··· Supplied information

Lemma delay_bound TA p : has_room TA -> pc_ok TA p -> delay TA p <= S (length TA).
Proof.
  intros Hr%free_empty Hp. assert (free TA < length TA) as Hf by (by eapply lookup_lt_Some).
  destruct p as [v i|v i c|b]; simpl in *; [| |lia].
  - destruct Hp as (_ & Hi & _). assert (dist (length TA) i (free TA) < length TA) by (by apply dist_lt). lia.
  - destruct Hp as (_ & Hi & _). case_decide; [lia|]. assert (dist (length TA) i (free TA) < length TA) by (by apply dist_lt). lia.
Qed.

Lemma delays_bound s : has_room (table s) -> ok_state s -> delays s <= rounds s.
Proof.
  intros Hr [_ Hp]. apply sum_bound. intros p (t & Ht)%list_elem_of_lookup. apply delay_bound; [done|by eapply Hp].
Qed.

(** A transition brings its thread closer, or takes work from the table. *)
Lemma transition_work TA p TA' p' : transition TA p TA' p' -> has_room TA -> pc_ok TA p -> (forall k, carries p k -> k ∈ us) ->
  (TA' = TA /\ active p' <= active p /\ delay TA p' < delay TA p) \/
  list_sum (weight <$> TA') + active p' < list_sum (weight <$> TA) + active p.
Proof using HashLaws0.
  intros Ht Hr Hp Hk. apply free_empty in Hr as He. assert (free TA < length TA) as Hf by (by eapply lookup_lt_Some).
  destruct Ht as [v i c Hi Hrep|v i Hkey|v i Hh|v i c Hi|v i c w Hi Hw Hwk Hc|v i c Hi Hc Hvc]; simpl in Hp.
  - left. split; [done|]. simpl. rewrite decide_True by done. lia.
  - left. split; [done|]. simpl. lia.
  - left. split; [done|]. simpl. split; [done|]. assert (i <> free TA) as Hne by (intros ->; by eapply room_not_higher).
    rewrite (dist_from_increment _ i (free TA)) by naive_solver. lia.
  - left. split; [done|]. simpl. rewrite decide_False by done. lia.
  - right. simpl. assert (Hs := sum_insert weight TA i c w Hi). assert (weight w <= weight c) as Hle; [|lia].
    unfold weight. rewrite decide_False by done. case_decide as Hce; [assert (Hrk := rank_le us (getKey w)); lia|].
    destruct Hc as [?|Hc]; [done|]. by rewrite Hwk, Hc.
  - right. simpl. assert (Hs := sum_insert weight TA i c v Hi). assert (weight v < weight c) as Hlt; [|lia].
    unfold weight. rewrite decide_False by naive_solver. rewrite decide_False by done. apply rank_lt; [|done]. by apply Hk.
Qed.

(** What a phase keeps while [us] has all keys *)
Definition fits s : Prop := ok_state s /\ (forall k, present s k -> k ∈ us) /\ length us < length (table s).

Lemma fits_room s : fits s -> has_room (table s).
Proof. intros ([Ho _] & Hk & Hl). apply room_left; [done| |done]. intros k Hh. apply Hk. by left. Qed.

Section steps.
Context (combine : E -> E -> E) (Hcombine : combines combine).

Lemma fits_step s s' : fits s -> step combine s s' -> fits s'.
Proof using Hcombine HashLaws0.
  intros (Hok & Hk & Hl) Hs. destruct (step_ok combine Hcombine s s' Hok Hs) as (Hok' & Hl' & _ & Hk').
  split; [done|]. split; [|lia]. intros k Hp. by apply Hk, Hk'.
Qed.

Lemma step_measure s s' : fits s -> step combine s s' -> measure s' < measure s.
Proof using Hcombine HashLaws0.
  intros Hfits Hs. assert (fits s') as Hfits' by (by eapply fits_step). assert (Hr := fits_room s Hfits).
  destruct (step_ok combine Hcombine s s' (proj1 Hfits) Hs) as (_ & Hl & Hlt & _).
  destruct (step_transition combine Hcombine s s' (proj1 Hfits) Hs) as (t & p & p' & Ht & Htr & Ets).
  assert (rounds s' = rounds s) as Er by (unfold rounds; congruence).
  assert (Ha := sum_insert active (threads s) t p p' Ht). rewrite <- Ets in Ha. unfold measure. rewrite Er.
  destruct (transition_work (table s) p (table s') p' Htr Hr) as [(Et & Hact & Hd)|Hw].
  - by eapply Hfits.
  - intros k Hk. apply Hfits. right. by exists t, p.
  - assert (Hds := sum_insert (delay (table s)) (threads s) t p p' Ht). rewrite <- Ets in Hds. unfold delays. rewrite Et.
    assert (work s' <= work s) as Hw by (unfold work; rewrite Et; lia). apply Nat.add_le_lt_mono; [|lia]. by apply Nat.mul_le_mono_r.
  - assert (S (work s') <= work s) as Hw' by (unfold work; lia). assert (delays s' <= rounds s) as Hd.
    { rewrite <- Er. apply delays_bound; [by apply fits_room|apply Hfits']. }
    apply (Nat.mul_le_mono_r _ _ (S (rounds s))) in Hw'. simpl in Hw'. lia.
Qed.
(* ===== verification/HashTableDelete.v ===== *)
(** * Deletion from the hash table

    [deleteVal] by one thread.  The cell of the deleted key is a hole that moves along the
    table until it meets a free cell; apart from the hole probing stays in order
    ([ordered_except]).  The comparison of cyclic indices [lessIndex] is right only while no
    run of full cells goes around half of the table: [deleteVal_correct] holds for tables at
    most half full, and [deleteVal_loses_a_key] is a table, within the size it was made for,
    where a deletion hides another key. *)

From S2P Require Import Prelude.
From stdpp Require Import list sets relations.
From S2P Require Import ParArray Monoid SequenceOps PrimitivesSpec Hashing HashTable HashTableCorrect HashTablePhase HashTableMap.

#[local] Open Scope nat_scope.

Lemma filter_ext_elem {X} (P Q : X -> Prop) `{!forall z, Decision (P z), !forall z, Decision (Q z)} (l : list X) :
  (forall x, x ∈ l -> P x <-> Q x) -> base.filter P l = base.filter Q l.
Proof.
  induction l as [|x l IH]; intros HPQ; [done|]. rewrite !filter_cons, IH by (intros y Hy; apply HPQ; by right).
  assert (P x <-> Q x) as Hx by (apply HPQ; left). by repeat case_decide; naive_solver.
Qed.

(** ** Cyclic indices *)

Section cyclic.
Context (m : nat).
Implicit Types (a b f i j p q : nat).

Lemma decrementIndex_lt i : i < m -> decrementIndex m i < m.
Proof. unfold decrementIndex. intros. cases_nat; lia. Qed.

Lemma decrement_increment i : i < m -> decrementIndex m (incrementIndex m i) = i.
Proof. unfold decrementIndex, incrementIndex. intros. destruct (Nat.eqb_spec (i + 1) m); cases_nat; lia. Qed.

Lemma dist_0 i j : i < m -> j < m -> dist m i j = 0 <-> i = j.
Proof. unfold dist. intros. cases_nat; lia. Qed.

Lemma dist_decrement i j : i < m -> j < m -> i <> j -> dist m i j = S (dist m i (decrementIndex m j)).
Proof. unfold dist, decrementIndex. intros. cases_nat; lia. Qed.

Lemma dist_increment_ne i j : i < m -> j < m -> incrementIndex m j <> i -> dist m i (incrementIndex m j) = S (dist m i j).
Proof. unfold dist, incrementIndex. intros. cases_nat; lia. Qed.

(** [lessIndex a b]: [b] is ahead of [a] by less than half of the table. *)
Lemma lessIndex_dist a b : a < m -> b < m -> lessIndex m a b = true <-> 0 < dist m a b /\ 2 * dist m a b < m.
Proof.
  unfold lessIndex, dist. intros Ha Hb. destruct (Nat.ltb_spec a b), (Nat.leb_spec a b); rewrite ?Nat.ltb_lt; lia.
Qed.

(** [f] is ahead of [j] by less than half of the table exactly if the way from [f] to [q] does not pass [j]. *)
Lemma lessIndex_passes j q f : j < m -> q < m -> f < m -> j <> q -> 2 * dist m j q < m -> 2 * dist m f q < m ->
  lessIndex m j f = true <-> ~ dist m f j < dist m f q.
Proof.
  intros Hj Hq Hf Hne H1 H2. rewrite lessIndex_dist by done. revert H1 H2. unfold dist. cases_nat; lia.
Qed.

(** The way from [f] to [q] over [j] also goes over what is between [j] and [q]. *)
Lemma dist_via f j p q : f < m -> j < m -> p < m -> q < m -> dist m f j < dist m f q -> dist m j p < dist m j q -> dist m f p < dist m f q.
Proof. unfold dist. cases_nat; lia. Qed.
End cyclic.

Section table.
Context {E K : Type} `{!EqDecision E, !HashStruct E K, !HashLaws E K}.
Implicit Types (TA : list E) (v c d x y : E) (k : K).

······

> _Aim of the task_:
From the data above, pick out each line containing "Require" and copy it.

> _Exercise response_:
From S2P Require Import Prelude.
From stdpp Require Import list sets relations.
From S2P Require Import ParArray Monoid SequenceOps PrimitivesSpec Hashing HashTable HashTableCorrect HashTablePhase HashTableMap.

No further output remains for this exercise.